She hadn’t been sure Fuuta would wake up in time for dinner. He’d been out cold ever since she picked him up from his dorm room. Well, he’d probably recount it as kidnapping, since he was in no state to actually agree to come along. But that was the very reason she’d dragged his weak form out of there – no one at the school had noticed that calls stopped going through to him, or that his social media pages all vanished overnight, or that he’d stopped attending classes. When Mahiru finally made her way to his dark, trash-piled room, she discovered him with a 39 degree fever and rambling frantically about death. She needed to take matters into her own hands.

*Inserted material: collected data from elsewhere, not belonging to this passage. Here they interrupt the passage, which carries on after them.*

(** * Stress-Test: the load-test engine of [main.go]

    A shallow embedding of the Go program: the [Result], [Report] and
    [StressTest] structs, the body of one worker attempt, the
    collection loop of [Run] as a fold over the received results, the
    finalisation of the average, the goroutines of [Run] as a labelled
    transition system, and the validation performed by [main].

    Go's [int] and [time.Duration] are 64-bit signed integers; they are
    modelled as [Z] with the wrap-around written out ([wrap64]).  The
    [map[int]int] histogram is a [gmap Z Z]. *)

From Stdlib Require Import ZArith Lia String List Permutation.
From stdpp Require Import base option list gmap fin_maps.

Local Open Scope Z_scope.

(** ** Machine integers *)

Definition min_int64 : Z := - 2 ^ 63.
Definition max_int64 : Z := 2 ^ 63 - 1.

Definition in_int64 (z : Z) : Prop := min_int64 <= z <= max_int64.

(** Two's complement wrap-around of a 64-bit signed result. *)
Definition wrap64 (z : Z) : Z := (z + 2 ^ 63) mod 2 ^ 64 - 2 ^ 63.

(** [a + b], [a++] on [int] / [time.Duration]. *)
Definition add64 (a b : Z) : Z := wrap64 (a + b).
Definition incr (a : Z) : Z := add64 a 1.

(** [a / b] on signed integers: truncation towards zero, a run-time
    panic when the divisor is zero. *)
Definition div64 (a b : Z) : option Z :=
  if b =? 0 then None else Some (wrap64 (Z.quot a b)).
Lemma register_trusts_forwarded_header_witness :
  RemoteAddr Sample.req_ok ≠ RemoteAddr Cases.req_other_peer
  ∧ run (register (ProtoLib0 := Sample.codec) (H := GoNet.lib)
           (mkServer sendToZMQ) Sample.req_ok) Sample.w0
    = run (register (ProtoLib0 := Sample.codec) (H := GoNet.lib)
             (mkServer sendToZMQ) Cases.req_other_peer) Sample.w0.
Proof.
  split; [by vm_compute|].
  exact (@register_trusts_forwarded_header _ Sample.codec GoNet.lib (mkServer sendToZMQ)
           Sample.req_ok Cases.req_other_peer Sample.w0 "203.0.113.5" [] ["10.1.1.1"]
           ltac:(vm_compute; reflexivity) ltac:(vm_compute; reflexivity)
           ltac:(discriminate) eq_refl ltac:(vm_compute; reflexivity) eq_refl).
Defined.
(** X20.  The signature of a whole chunk is the SHA-256 of the bytes that
    the limiter lets through: of the first [limited] bytes of the chunk,
    when the limiter returns [limited] and does not stop. *)
Theorem file_signature_sha256_of_limited_chunk context file_data data_size :
  let limited :=
    get_data_size_from_depth_limit context SNORT_FILE_SHA256 data_size in
  (0 <= limited)%Z ->
  final_signature
    (file_signature_sha256 (Some context) file_data data_size
       SNORT_FILE_FULL)
  = Some (SHA256 (firstn (Z.to_nat limited) file_data)).
Proof.
  intros limited Hpos. unfold file_signature_sha256. fold limited.
  apply Z.ltb_ge in Hpos. rewrite Hpos.
  rewrite final_signature_finalize. f_equal.
  rewrite SHA256_Update_firstn. apply absorbed_Final.
  apply (absorbed_Update _ _ [] (firstn (Z.to_nat limited) file_data)),
    absorbed_Init.
Qed.

Lemma file_signature_sha256_of_limited_chunk_witness :
  final_signature
    (file_signature_sha256 (Some (new_context (Some depth_5)))
       (list_byte_of_string "0123456789") 10 SNORT_FILE_FULL)
  = Some (SHA256 (list_byte_of_string "01234")).
Proof.
  apply (file_signature_sha256_of_limited_chunk
           (new_context (Some depth_5))
           (list_byte_of_string "0123456789") 10).
  vm_compute. discriminate.
Defined.
(** X7.  [ListPosts] and [ListPages] make one GET to the collection with
    "formats=html"; the query gains "&filter=status:" and the status unless
    the status is empty or "all", and then "&limit=" and the limit in decimal
    when the limit is positive.  What the call returns is what the operation
    returns: its error, or the decoded response, an empty collection
    included. *)
Theorem ListPosts_ListPages_spec (c : Client) (status : string) (limit : Z) :
  let filter := if decide (status = "" ∨ status = "all") then ""
                else statusFilter status in
  let lim := if decide (0 < limit) then limitClause limit else "" in
  listing_pattern (ListPosts c status limit) c
    ("/posts/?formats=html" ++ filter ++ lim) zeroPostsResponse (λ r, r)
  ∧ listing_pattern (ListPages c status limit) c
      ("/pages/?formats=html" ++ filter ++ lim) zeroPagesResponse (λ r, r).
Proof.
  cbv zeta. unfold ListPosts, ListPages, statusFilter, limitClause.
  assert (Hf : negb (String.eqb status "") && negb (String.eqb status "all")
               = if decide (status = "" ∨ status = "all") then false else true).
  { destruct (decide (status = "" ∨ status = "all")) as [[-> | ->] | Hn];
      [reflexivity..|].
    apply andb_true_iff; split; apply negb_true_iff, String.eqb_neq;
      intros ->; apply Hn; auto. }
  assert (Hl : (0 <? limit) = if decide (0 < limit) then true else false).
  { destruct (decide (0 < limit)); [apply Z.ltb_lt | apply Z.ltb_ge]; lia. }
  rewrite Hf, Hl.
  split; do 2 case_decide;
    rewrite ?append_nil_l, ?append_nil_r, ?append_assoc;
    first [ exact (listing_run c _ zeroPostsResponse (λ r, r))
          | exact (listing_run c _ zeroPagesResponse (λ r, r)) ].
Qed.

And that’s exactly what she did. Fuuta could hardly keep food down, after his diet of instant meals, energy drinks, and painkillers (if the discarded containers around his room were any clue), so she replaced them with homemade soups and teas. She traded his rumpled bed for her own, which was sweet-scented and well-lit. Mikoto had even helped with a change of pajamas for him.
Mahiru had taken the liberty of calling Fuuta’s sister to let her know the situation, though it was difficult to find her information without Fuuta’s phone. She couldn’t find it anywhere in his dorm. She’d also given Shidou a call, and he’d stopped by the first day to check in. He said Fuuta should be more coherent by day three, at least.
Mahiru could always count on him for reliable information. Sure enough, soft steps approached from behind.
“Good to see you, sleepyhead~” She smiled over her shoulder. Though in a better state than when she found him, Fuuta was still a bit of a mess. He looked pale and thin in Mikoto’s clothes, which were already big on him. His eyes were bleary. Strands of bright hair stuck out at all angles. His expression was dull, taking in the cozy apartment.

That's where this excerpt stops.